Partiamo dal tuo Paese natale, e non poteva essere diversamente, perché in questi giorni non si parla d’altro…
Una tragedia…
Difatti non hai mai smesso di interessarti della politica del tuo Paese, anche se ormai vivi a Madrid, però hai scelto di ambientare il tuo primo romanzo pubblicato da Einaudi, Notte a Caracas nel tuo Paese, in un tempo senza tempo. Cosa c’è nel romanzo del Venezuela di ieri e cosa c’è del Venezuela di oggi?

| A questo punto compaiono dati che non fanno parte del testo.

(* ===== verification/Autorizacion.v ===== *)
(** * Who changes the table: the PINs typed

    What the functions that read the keypad do with the keys that the matrix shows them, in
    any order, as a history; and with it what PIN was typed, and when, before the menu opens
    or the table changes. *)

From Stdlib Require Import ZArith Lia Bool Ascii String.
From stdpp Require Import base list strings numbers sets relations.
From stdpp Require Import options.
From S2P Require Import Prelude Machine Effects Triples Banco Sapi Display Plazos Cerrojo Teclado.
From S2P Require Import Usuarios Json Dobles EspAT As608 Rc522 Sincronizacion Mef Cerradura.
From S2P Require Import Refinamiento Seguridad Duracion Matriz Terminacion Tarjeta Registro Huella.

(** ** A history of the keypad *)

(** what [tecladoLeerTecla] leaves of a sample: the edge alone *)
Definition flanco (t : teclado_st) (k : option Z) : teclado_st :=
  match k with
  | None => mkTeclado (t_pin t) (t_pos t) false 65535
  | Some i => if t_keyHeld t && (i =? t_lastIndex t) then t
              else mkTeclado (t_pin t) (t_pos t) true i
  end.

(** the PIN that a sample completes *)
Definition pin_de (e : entrada) : list (list ascii) :=
  match e with Completo p => [p] | _ => [] end.
(** the digits of a value, last one first *)
Lemma leer_natural_app base acc s1 s2 :
  leer_natural base acc (s1 ++ s2) = leer_natural base (leer_natural base acc s1) s2.
Proof. revert acc. induction s1 as [|c s1 IH]; intros acc; [done|apply IH]. Qed.

Lemma cifras_ok base n : 2 <= base <= 36 -> forall v, Z.abs v < base ^ Z.of_nat (S n) ->
  exists s t, cifras (S n) v base = Bien (s, t) /\ leer_natural base 0 (rev s) = Z.abs v /\
    (t < 0 <-> v < 0) /\ (1 <= length s <= S n)%nat /\ Forall (fun c => ord c <> 45) s.
Proof.
  intros Hb. induction n as [|n IH]; intros v Hv.
  - cbn [cifras]. pose proof (Z.quot_rem v base ltac:(lia)) as Hqr.
    pose proof (Z.rem_bound_abs v base ltac:(lia)).
    destruct (cifra_ok (Z.rem v base)) as (c & Hc & Hval & Hs); [lia|].
    replace (v - v ÷ base * base) with (Z.rem v base) by lia. rewrite Hc. cbn [mbind res_bind].
    assert (Hq : v ÷ base = 0) by (change (base ^ Z.of_nat 1) with (base ^ 1) in Hv; rewrite Z.pow_1_r in Hv;
      apply Z.quot_small_iff; lia).
    rewrite Hq. simpl. exists [c], v. split; [done|]. split; [simpl; rewrite Hval; f_equal; lia|].
    split; [done|]. split; [simpl; lia|]. by constructor.
  - remember (S n) as m eqn:Hm. cbn [cifras].
    pose proof (Z.quot_rem v base ltac:(lia)) as Hqr.
    pose proof (Z.rem_bound_abs v base ltac:(lia)) as Hrb.
    pose proof (Z.rem_sign_mul v base ltac:(lia)) as Hrs.
    destruct (cifra_ok (Z.rem v base)) as (c & Hc & Hval & Hs); [lia|].
    replace (v - v ÷ base * base) with (Z.rem v base) by lia. rewrite Hc. cbn [mbind res_bind].
    destruct (Z.eqb_spec (v ÷ base) 0) as [Hq|Hq].
    + exists [c], v. split; [done|]. split; [simpl; rewrite Hval; f_equal; nia|].
      split; [done|]. split; [simpl; lia|]. by constructor.
    + assert (Hpow : base ^ Z.of_nat (S m) = base * base ^ Z.of_nat m).
      { rewrite Nat2Z.inj_succ, Z.pow_succ_r by lia. done. }
      destruct (IH (v ÷ base)) as (s & t & E1 & E2 & E3 & E4 & E5); [nia|].
      rewrite E1. cbn [mbind res_bind fst snd]. exists (c :: s), t.
      split; [done|]. split.
      * cbn [rev]. rewrite leer_natural_app, E2. simpl. rewrite Hval.
        assert (0 <= v -> 0 <= v ÷ base) by (intros; apply Z.quot_pos; lia).
        assert (v <= 0 -> v ÷ base <= 0).
        { intros. pose proof (Z.quot_opp_l v base ltac:(lia)). pose proof (Z.quot_pos (- v) base). lia. }
        nia.
      * split; [rewrite E3; nia|]. split; [cbn [length]; lia|]. by constructor.
Qed.
Lemma schedulerUpdate_ok B p :
  sano B p -> 0 <= B -> B + 1 < 2 ^ 31 ->
  exists p', schedulerUpdate p = Bien p' /\ sano (B + 1) p' /\
    forall i t, schedulerTasks p !! i = Some t ->
      exists t', schedulerTasks p' !! i = Some t' /\ actualizar t = Bien t'.
Proof.
  intros [Hl Hf] HB HB'. unfold schedulerUpdate.
  destruct (mapM_Bien actualizar (sana B) (sana (B + 1)) (schedulerTasks p)) as (l' & -> & HQ & H2); [|done|].
  { intros t Ht. by apply actualizar_sana. }
  eexists. split; [done|]. split; [split; [|done]|].
  - simpl. by rewrite <- (Forall2_length H2).
  - intros i t Ht. by destruct (Forall2_lookup_l _ _ _ _ _ H2 Ht) as (t' & ? & ?); exists t'.
Qed.

(** ** One task followed through the rounds *)

Lemma actualizar_pTask t t' : actualizar t = Bien t' -> pTask t' = pTask t.
Proof.
  unfold actualizar. destruct (pTask t) as [f|] eqn:Ef; [|by intros [= <-]].
  destruct (i32 (delay t - 1)) as [x| |]; [|done|done]. cbn [mbind res_bind]. destruct (x <=? 0).
  - destruct (i32 (runMe t + 1)); [|done|done]. by intros [= <-].
  - by intros [= <-].
Qed.

Section Seguimiento.
Context (i : nat) (f d p t0 : Z).
Hypothesis (Hd : 0 <= d) (Hp : 1 <= p).
#[local] Set Default Proof Using "Type".

(** [T] ticks after it was added the task has run [h] times, is due at
    [max 1 d + (h + runMe) * p] next, and has from [m] to [M] runs pending *)
Record seguida (m M T h : Z) (t : sTask_t) : Prop := {
  g_T : 0 <= T;
  g_h : 0 <= h;
  g_pTask : pTask t = Some f;
  g_period : period t = p;
  g_runMe : m <= runMe t <= M;
  g_cuenta : T + Z.max 1 (delay t) = Z.max 1 d + (h + runMe t) * p;
  g_delay : 0 < h + runMe t -> 1 <= delay t <= p
}.

Definition sigue (m M h0 B : Z) (s : sistema) : Prop :=
  sano B (tabla s) /\ 0 <= B /\ exists t, schedulerTasks (tabla s) !! i = Some t /\
  seguida m M (ahora s - t0) (veces i (hechas s) - h0) t.

Lemma sigue_mono m M M' h0 B B' s : B <= B' -> M <= M' -> sigue m M h0 B s -> sigue m M' h0 B' s.
Proof.
  intros H HM (Hs & HB & t & Ht & []). split; [by eapply sano_mono|]. split; [lia|].
  exists t. split; [done|]. constructor; try done. lia.
Qed.

Lemma seguida_activaciones M T h t : seguida 0 M T h t -> h + runMe t = activaciones d p T.
Proof using Hd Hp.
  intros [HT Hh _ _ Hr Hc Hl]. unfold activaciones. destruct (Z.ltb_spec T (Z.max 1 d)) as [Hlt|Hge].
  - destruct (Z.eq_dec (h + runMe t) 0) as [?|Hn]; [done|]. specialize (Hl ltac:(lia)). nia.
  - assert (0 < h + runMe t) by nia. specialize (Hl ltac:(lia)).
    rewrite <- (Z.div_unique (T - Z.max 1 d) p (h + runMe t - 1) (p - delay t)) by nia. lia.
Qed.

Lemma seguida_tic m M T h t t' :
  0 <= m -> seguida m M T h t -> actualizar t = Bien t' -> seguida m (M + 1) (T + 1) h t'.
Proof using Hd Hp.
  intros Hm [HT Hh Ef Ep Hr Hc Hl]. unfold actualizar. rewrite Ef, Ep.
  rewrite (proj2 (Z.eqb_neq p 0)) by lia.
  destruct (i32 (delay t - 1)) as [x| |] eqn:Ex; [|done|done]. apply i32_eq in Ex as ->.
  cbn [mbind res_bind]. destruct (Z.leb_spec (delay t - 1) 0).
  - destruct (i32 (runMe t + 1)) as [x| |] eqn:Ex; [|done|done]. apply i32_eq in Ex as ->.
    cbn [mbind res_bind]. intros [= <-].
    constructor; cbn [delay period runMe pTask]; try done; lia.
  - intros [= <-]. constructor; cbn [delay period runMe pTask]; try done; lia.
Qed.

(** what ticks do: they neither run, nor add, nor remove a task *)
Lemma tics_sigue m M h0 n B s :
  0 <= m -> sigue m M h0 B s -> B + Z.of_nat n < 2 ^ 31 ->
  exists s', tics n s = Bien s' /\ sigue m (M + Z.of_nat n) h0 (B + Z.of_nat n) s' /\
    (forall j t, schedulerTasks (tabla s) !! j = Some t ->
       exists t', schedulerTasks (tabla s') !! j = Some t' /\ pTask t' = pTask t) /\
    ahora s' = ahora s + Z.of_nat n /\ (n = O -> s' = s).
Proof using Hd Hp.
  intros Hm. revert M B s. induction n as [|n IH]; intros M B s Hs Hn.
  - exists s. rewrite !Z.add_0_r. split_and!; try done. eauto.
  - destruct Hs as (Hs & HB & t & Ht & Hg).
    destruct (schedulerUpdate_ok B (tabla s) Hs HB ltac:(lia)) as (q & Eq & Hq & Hi).
    cbn [tics]. rewrite Eq. cbn [mbind res_bind].
    destruct (Hi i t Ht) as (t' & Ht' & Ea).
    destruct (IH (M + 1) (B + 1) (mkSis q (ahora s + 1) (hechas s))) as (s' & E & Hs' & Ej & Ek & _); [|lia|].
    { split; [done|]. split; [lia|]. exists t'. split; [done|]. cbn [ahora hechas].
      replace (ahora s + 1 - t0) with (ahora s - t0 + 1) by lia. by eapply seguida_tic. }
    exists s'. split; [done|]. split; [eapply sigue_mono; [| |exact Hs']; lia|].
    split; [|split; [|done]].
    + intros j u Hu. destruct (Hi j u Hu) as (u' & Hu' & Eu).
      destruct (Ej j u' Hu') as (w & Hw & Ew). exists w. split; [done|]. rewrite Ew. by apply actualizar_pTask.
    + rewrite Ek. cbn [ahora]. lia.
Qed.

Lemma veces_app j l t : veces i (l ++ [(j, t)]) = veces i l + (if decide (j = i) then 1 else 0).
Proof. unfold veces. rewrite list.filter_app, length_app. cbn. destruct (decide (j = i)); simpl; lia. Qed.

(** storing the decremented [runMe] in entry [j] settles the run that was written down *)
Lemma resta_sigue j M h0 B r s t :
  (j < SCHEDULER_MAX_TASKS)%nat -> schedulerTasks (tabla s) !! j = Some t ->
  sigue (if decide (j = i) then 1 else 0) M (h0 + if decide (j = i) then 1 else 0) B s ->
  - B <= r + 1 <= B -> (j = i -> r = runMe t - 1) -> (0 < r -> is_Some (pTask t)) ->
  sigue 0 (M - if decide (j = i) then 1 else 0) h0 (B + 1) (con_tabla s (con_tareas (tabla s)
    (<[j := mkTask (pTask t) (taskParam t) (delay t) (period t) r]> (schedulerTasks (tabla s))))).
Proof.
  intros Hj Ht (Hs & HB & u & Hu & Hg) Hr Hri Hpt.
  assert (Hsana : sana B t) by (eapply Forall_lookup_1; [apply Hs|done]). destruct Hsana.
  split; [|split; [lia|]].
  - apply sano_poner; [by eapply sano_mono; [|done]; lia|].
    constructor; cbn [delay period runMe pTask]; [lia|lia|lia|done].
  - cbn [con_tabla con_tareas tabla schedulerTasks ahora hechas]. destruct (decide (j = i)) as [->|Hne].
    + rewrite Ht in Hu. injection Hu as <-. rewrite list_lookup_insert_eq by by eapply lookup_lt_Some.
      eexists. split; [done|]. rewrite Hri by done. destruct Hg.
      constructor; cbn [delay period runMe pTask]; try done; lia.
    + rewrite list_lookup_insert_ne by done. exists u. split; [done|]. by rewrite Z.add_0_r in Hg; rewrite Z.sub_0_r.
Qed.

Context (cuerpo : Z -> Z -> planif -> res planif) (llegan : nat -> donde -> nat).
(** the tasks return, leave the table in order and do not touch entry [i]; no tick cuts the
    decrement of that entry *)
Hypothesis (Hc : forall B g a q, 0 <= B -> sano B q -> exists q', cuerpo g a q = Bien q' /\ sano B q' /\
  schedulerTasks q' !! i = schedulerTasks q !! i).
Hypothesis (Hr : forall v, llegan v (Resta i) = O).

Definition en_entrada (v j : nat) : Z :=
  Z.of_nat (llegan v (Antes j) + llegan v (Tarea j) + llegan v (Resta j) + llegan v (Baja j)).

Lemma sana_en B q j t : sano B q -> schedulerTasks q !! j = Some t -> sana B t.
Proof. intros [_ Hf] Ht. by eapply Forall_lookup_1. Qed.

Lemma hay_entrada B q j : sano B q -> (j < SCHEDULER_MAX_TASKS)%nat -> exists t, schedulerTasks q !! j = Some t.
Proof. intros [Hl _] Hj. apply lookup_lt_is_Some_2. lia. Qed.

Il romanzo è ambientato in un Venezuela contemporaneo. A partire dalla vita del personaggio principale, Adelaida Falcon, restituisce una panoramica di vent’anni di regime: non sono presenti nomi, non sono presenti date, non per dare un peso ancora più drammatico alle emozioni che vengono liberate da questo libro. Questo per dare l’idea di come la gente comune viene mangiata e fagocitata da un regime totalitario dove c’è un’assoluta mancanza di libertà. Ma tutto questo è raccontato come una allegoria: la morte della madre è la perdita della propria patria, la perdita della propria casa che è il perdere le cose più intime, perdere noi stessi, la propria identità. Il personaggio della Marescialla rappresenta il potere assoluto, più vorace. Si tratta di tutto un mondo che si intesse nel rapporto fra vittime e carnefici: le vittime sono stati carnefici, i carnefici diventeranno vittime.
Salto la domanda su quanto c’è di autobiografico nella storia, perché chiaramente ci sarà qualcosa. Visto che hai introdotto il tema delle allegorie e del significato vorrei approfondire questo aspetto: lasciare il Venezuela per andare in Spagna avviene cambiando identità. La speranza è allora nel cambiare identità?
Al contrario. No, non c’è speranza nel mio romanzo. Io volevo scendere nel fango e andarcene fino in fondo, Come in tutti i processi del dopoguerra, che sono di solito drammatici, ci dimentichiamo molto spesso del fatto che la gente perde tutto, senza avere avuto la possibilità della scelta. Con questo romanzo ho voluto arrivare al nocciolo della questione: una persona che ha già perso tutto deve perdere anche il suo nome per poter sopravvivere. Il romanzo non risolve il problema, non corregge situazioni gravi, non porta soluzioni, ma problematizza, perché ci inducono a farci nuove domande ed a sviscerare le contraddizioni.
Ti sei dedicata a diversi tipo di scrittura, dai blog agli articoli sui giornali spagnoli, abbandonandoti a diversi tipi di sperimentazioni linguistiche. Quali difficoltà hai trovato nel costruire un romanzo, che è una cosa differente rispetto ad un articolo con sul Real Madrid. Quali sono gli obiettivi di Karina scrittrice?
Sono 15 anni che scrivo narrativa in modo sistematico senza mai fermarmi e allo stesso tempo ho sempre scritto testi giornalistici, ma non ho mai separato le due attività. Ho scritto testi narrativi per esplorare un modo per liberarmi da alcuni elementi che mi opprimevano e trasformarli in qualcosa di bello e plastico. Questo è il mio primo romanzo, ma sto già lavorando ad un secondo che ha in sé i temi a me più cari, che sono la morte e la memoria. Prima di questo testo ho scritto altri tre romanzi, che sono ancora nel cassetto, ma in questo romanzo, per la prima volta, ho sentito di aver scritto non quello che potevo ma quello che volevo. E mi sentivo perfettamente padrona delle parole che scrivevo sulla carta. Oggi mi sento abbastanza forte per mettere le briglie a queste parole e non farle scappare come cavalli impazziti.